I went to my trusty friend Google to search for an answer. On the one hand, there seems to be an abundant supply of help and how-to articles for Linux in general, and Ubuntu specifically. Unfortunately, much of that help is dated and it is hard--especially for a Linux novice--to tell that the information is no longer valid, which just adds extra effort and frustration to the process.
Case in point: Google directed me to a how-to article from eHow.com. That article starts off with steps about opening the Terminal command line interface in Ubuntu and using some archaic "sudo blah-blah-blah" command to download a program called WINE that lets you run Windows software from within Ubuntu. I tried to follow the instructions, but I was rejected. I assume it is because the instructions were version-specific, and since the version is no longer correct the instructions are useless. But, I could be wrong.
I did another search just for installing WINE in Ubuntu and found some simpler instructions for adding a download repository to the Ubuntu Software Center. Then, I just clicked a link and WINE downloaded and installed. Much simpler.
With WINE installed, I jumped back to the eHow.com instructions and resumed the quest for iTunes. I went to the link provided in the eHow.com instructions to download version 7.2 of iTunes--the most current version of iTunes that will work with Ubuntu according to the instructions. I installed it in WINE, but I got some error message at the end of the installation, and iTunes wouldn't run. It gave me an error about missing files.
Throwing caution to the wind, I just opened Firefox and went to iTunes.com and downloaded the current version. I installed it in WINE, and it worked...mostly. Kind of.
Each time I start iTunes, I get some error message about something missing from the Registry, but after I click OK iTunes opens up as it should. iTunes pulled in my music files from the designated folder and seems to work at face value. However, when I play a song it works fine for about two minutes and then just stops. No more music. Nothing. I have to shut down iTunes and restart it so I can listen to two minutes of music again.
Then, there is the issue of iTunes not detecting my iPhone. So, I still can't sync, and if I can't sync the iPhone and iPad, I don't need iTunes at all because I could just use the Banshee music player utility that came by default with Ubuntu. I'll bet it can even play a whole song. Maybe even an album or two.
And, here we are. Despite Apple's claims that the iPad is the harbinger of the "post-PC" era, it still requires a PC (as does the iPhone) to sync and update. But, apparently, in the world of Apple, Linux does not qualify as a "PC". So, even if I dedicate myself to living in Ubuntu for the next 30 days, I would still need to boot back into Windows periodically to sync my iOS devices.

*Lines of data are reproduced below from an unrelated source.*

Lemma count_one (ms : list jsstring) (x : jsstring) :
  NoDup ms -> In x ms ->
  sum_nat (map (fun m => if streqb x m then 1%nat else 0%nat) ms) = 1%nat.
Proof.
  induction 1 as [|m ms Hm Hms IH]; intro Hin; [contradiction|].
  simpl. destruct Hin as [-> | Hin].
  - rewrite streqb_refl.
    assert (Z0 : sum_nat (map (fun m => if streqb x m then 1%nat else 0%nat) ms) = 0%nat).
    { clear IH Hms. induction ms as [|y ms IHm]; [reflexivity|]. simpl.
      destruct (streqb x y) eqn:E.
      - apply streqb_eq in E. subst. exfalso. apply Hm. now left.
      - apply IHm. intro F. apply Hm. now right. }
    now rewrite Z0.
  - destruct (streqb x m) eqn:E.
    + apply streqb_eq in E. subst. contradiction.
    + now apply IH.
Qed.

(** Every result is counted for exactly one of a list of distinct models
    that has its model. *)
Lemma per_model_total (ms : list jsstring) (results : list EvaluationResult) :
  NoDup ms -> (forall r, In r results -> In (model r) ms) ->
  sum_nat (map (fun m => List.length (filter (fun r => streqb (model r) m) results)) ms)
  = List.length results.
Proof.
  intros Hnd. induction results as [|r rs IH]; intro Hin.
  - clear Hnd Hin. induction ms as [|m ms IHm]; simpl; [reflexivity | exact IHm].
  - assert (E : forall ms',
               sum_nat (map (fun m => List.length
                                        (filter (fun r0 => streqb (model r0) m) (r :: rs))) ms')
               = (sum_nat (map (fun m => if streqb (model r) m then 1%nat else 0%nat) ms')
                  + sum_nat (map (fun m => List.length
                                             (filter (fun r0 => streqb (model r0) m) rs)) ms'))%nat).
    { induction ms' as [|m ms' IHm]; [reflexivity|].
      cbn [map]. rewrite !sum_nat_cons, IHm. cbn [filter].
      destruct (streqb (model r) m); simpl; lia. }
    rewrite E, IH by (intros r0 Hr0; apply Hin; now right).
    rewrite (count_one ms (model r) Hnd) by (apply Hin; now left).
    reflexivity.
Qed.

(** X18. In a benchmark summary each model of the results is listed once,
    the evaluations of the models add up to the number of results, and so
    do the successful responses and the API errors of the whole. *)
Theorem createBenchmarkSummary_totals (name0 : jsstring)
    (results : list EvaluationResult) (formats0 : list CodeFormat) :
  let s := createBenchmarkSummary name0 results formats0 in
  NoDup (models s)
  /\ (forall m, In m (models s) <-> exists r, In r results /\ model r = m)
  /\ sum_nat (map totalEvaluations (sm_byModel s)) = List.length results
  /\ (ov_successfulResponses (overall s) + ov_apiErrors (overall s)
      = List.length results)%nat.
Proof.
  unfold createBenchmarkSummary, partitionResults. cbn.
  split; [apply new_Set_NoDup|]. split; [|split].
  - intro m. rewrite new_Set_In, in_map_iff.
    split; intros (r & H1 & H2); exists r; split; assumption.
  - rewrite map_map. unfold calculateModelMetrics, partitionResults. cbn.
    apply per_model_total; [apply new_Set_NoDup|].
    intros r Hr. apply new_Set_In. now apply in_map.
  - apply filter_split_length.
Qed.

Lemma get_set_format_same (o : list (CodeFormat * FormatMetrics)) (k : CodeFormat)
    (m : FormatMetrics) :
  get_format (set_format o k m) k = Some m.
Proof.
  induction o as [|[k' m'] o IH]; simpl.
  - now destruct k.
  - destruct (format_eqb k' k) eqn:E; simpl; rewrite E; [reflexivity | exact IH].
Qed.

Lemma get_set_format_other (o : list (CodeFormat * FormatMetrics)) (k k0 : CodeFormat)
    (m : FormatMetrics) :
  format_eqb k k0 = false -> get_format (set_format o k m) k0 = get_format o k0.
Proof.
  intro Hne. induction o as [|[k' m'] o IH]; simpl.
  - now rewrite Hne.
  - destruct (format_eqb k' k) eqn:E; simpl.
    + assert (k' = k) by (destruct k', k; try discriminate; reflexivity). subst k'.
      now rewrite Hne.
    + now rewrite IH.
Qed.

Lemma get_fold_set_format (g : CodeFormat -> FormatMetrics) (fs : list CodeFormat)
    (f : CodeFormat) :
  In f fs ->
  forall acc, get_format (fold_left (fun o fmt => set_format o fmt (g fmt)) fs acc) f
              = Some (g f).
Proof.
  induction fs as [|x fs IH]; intro Hin; [contradiction|]. intro acc. simpl.
  assert (D : In f fs \/ ~ In f fs).
  { clear. induction fs as [|y fs [H | H]]; [now right | left; now right |].
    destruct (format_eqb y f) eqn:E.
    - left. left. destruct y, f; try discriminate; reflexivity.
    - right. intros [-> | F]; [destruct f; discriminate | contradiction]. }
  destruct D as [H | H]; [now apply IH|].
  destruct Hin as [-> | Hin]; [|contradiction].
  clear IH. revert acc.
  assert (G : forall acc, get_format acc f = Some (g f) ->
                get_format (fold_left (fun o fmt => set_format o fmt (g fmt)) fs acc) f
                = Some (g f)).
  { induction fs as [|y fs IHf]; intros acc Ha; [exact Ha|]. simpl.
    apply IHf; [intro F; apply H; now right|].
    rewrite get_set_format_other; [exact Ha|].
    destruct (format_eqb y f) eqn:E; [|reflexivity].
    exfalso. apply H. left. destruct y, f; try discriminate; reflexivity. }
  intro acc. apply G. apply get_set_format_same.
Qed.

(** X24. In the metrics of a model, [byFormat] holds for each format asked
    for the metrics of that format over the results of the model. *)
Theorem calculateModelMetrics_byFormat (results : list EvaluationResult)
    (model0 : jsstring) (formats0 : list CodeFormat) (f : CodeFormat) :
  In f formats0 ->
  get_format (byFormat (calculateModelMetrics results model0 formats0)) f
  = Some (calculateFormatMetrics
            (filter (fun r => streqb (model r) model0) results) f).
Proof.
  intro H. unfold calculateModelMetrics, partitionResults. cbn.
  now apply (get_fold_set_format
               (calculateFormatMetrics (filter (fun r => streqb (model r) model0) results))).
Qed.

Lemma calculateModelMetrics_byFormat_witness :
  In coon [dart; coon]
  /\ get_format (byFormat (calculateModelMetrics [failed_example] (str "m") [dart; coon])) coon
     = Some (calculateFormatMetrics
               (filter (fun r => streqb (model r) (str "m")) [failed_example]) coon).
Proof.
  assert (H : In coon [dart; coon]) by (right; left; reflexivity).
  split; [exact H | exact (calculateModelMetrics_byFormat _ _ _ _ H)].
Defined.

End Metrics.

I hate iTunes, but this experience has given me new appreciation for working with iTunes in Windows. See, here's the thing--in Windows I just install the software, and then it works (except for the part where I frequently have to use the Task Manager to forcibly shut it down when it freezes up).

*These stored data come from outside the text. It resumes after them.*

(** A serializer whose methods raise nothing outside Exception. *)
Definition raises_only_Exception (serializer : Serializer) : Prop :=
  (∀ v e, serialize serializer v = Raise e → is_Exception e = true) ∧
  (∀ o e, deserialize serializer o = Raise e → is_Exception e = true).

(** What a block of caller code keeps when it runs inside a scope: the
    engine is still in its transaction at the same nesting level, SQLite
    is in the transaction it was in with the same image to roll back to,
    and its savepoint stack grew at most by savepoints called [txn]. *)
Definition kept_inside {A} (image : table) (sps : list (string * table))
    (level : Z) (serializer : Serializer) (out : result A * happystore)
    : Prop :=
  _is_already_in_txn out.2 = true ∧
  _txn_nesting_level out.2 = level ∧
  _serializer out.2 = serializer ∧
  (∃ extra, Sqlite.txn (_sqlite_connection out.2)
              = Sqlite.InTransaction false image (extra ++ sps)
            ∧ Forall (λ sp : string * table, sp.1 = "txn") extra) ∧
  (∀ e, out.1 = Raise e → is_Exception e = true).

(** What the [with] statement makes of the outcome of its block: an
    AbortionError ends there, any other exception goes on. *)
Definition scope_outcome {A} (r : result A) : result (option A) :=
  match r with
  | Ok a => Ok (Some a)
  | Raise e => if is_AbortionError e then Ok None else Raise e
  end.

(** <<
    store.set('z', b'9')
    with store.transaction():
        store.delete('a')
        raise AbortionError()
    raise Exception('boom')
    >> *)
Definition example_block : block :=
  Then (Call (OpSet (PyStr "z") (PyBytes "9")))
       (Then (With (Then (Call (OpDelete (PyStr "a"))) RaiseAbortionError))
             (RaiseException "boom")).

(** <<
    store.set('z', b'9')
    store.delete('a')
    raise Exception('boom')
    >> *)
Definition example_flat_block : block :=
  Then (Call (OpSet (PyStr "z") (PyBytes "9")))
       (Then (Call (OpDelete (PyStr "a"))) (RaiseException "boom")).

(** *** Prefixes

    The bytes of a string; prefixes that hold no wildcard of LIKE ([%],
    [_]) and no NUL byte; prefixes that hold no ASCII letter; and "the key
    starts with the prefix" when ASCII letters are compared without
    regard to case. *)
Definition bytes_of (s : string) : list N :=
  Ascii.N_of_ascii <$> String.list_ascii_of_string s.

Definition plain_byte (c : N) : bool :=
  negb (bool_decide (c = 37%N)) && negb (bool_decide (c = 95%N))
  && negb (bool_decide (c = 0%N)).

Definition plain_prefix (p : string) : bool :=
  forallb plain_byte (bytes_of p).

Definition letter (c : N) : bool :=
  ((65 <=? c) && (c <=? 90) || (97 <=? c) && (c <=? 122))%N.

Definition caseless (p : string) : bool :=
  forallb (λ c, negb (letter c)) (bytes_of p).

Fixpoint starts_with_nocase (p k : list N) : bool :=
  match p, k with
  | [], _ => true
  | c :: p', c2 :: k' => Sqlite.char_match c c2 && starts_with_nocase p' k'
  | _ :: _, [] => false
  end.

(** *** Proof steps shared by the lemmas on the engine *)

(** Take the instance apart into its attributes. *)
Ltac open_store self :=
  destruct self as [ser [t tx] flag lvl];
  unfold consistent, with_rows, rows_of in *; simpl in *.

(** Open a [with] block down to the statements it executes. *)
Ltac unfold_scope :=
  unfold SqlLiteHappyStore._ensure_execution_in_txn,
    SqlLiteHappyStore.transaction, SqlLiteHappyStore.enter_scope,
    on_connection, mbind, M_bind, mret, M_ret.

(** * Properties *)

(** ** The substrate: selection, ordering, LIKE *)

Section substrate.
Import Sqlite.

Lemma elem_of_select_where P c k v :
  (k, v) ∈ select_where P c ↔ rows c !! k = Some v ∧ P k = true.
Proof.
  unfold select_where.
  rewrite elem_of_map_to_list, map_lookup_filter_Some. simpl.
  by rewrite Is_true_true.
Qed.

Lemma NoDup_select_where_keys P c : NoDup (select_where P c).*1.
Proof. apply NoDup_fst_map_to_list. Qed.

I am open to suggestion Linux gurus. One thing I have determined about Linux is that there always seems to be a way. Given enough duct tape, chewing gum, and perspiration, there is a way to make it work. I guess my question, though, would be "why?" Why should we expect someone who just wants to use a computer to jump through hoops and bend over backwards just to make a simple program work when a much simpler alternative exists?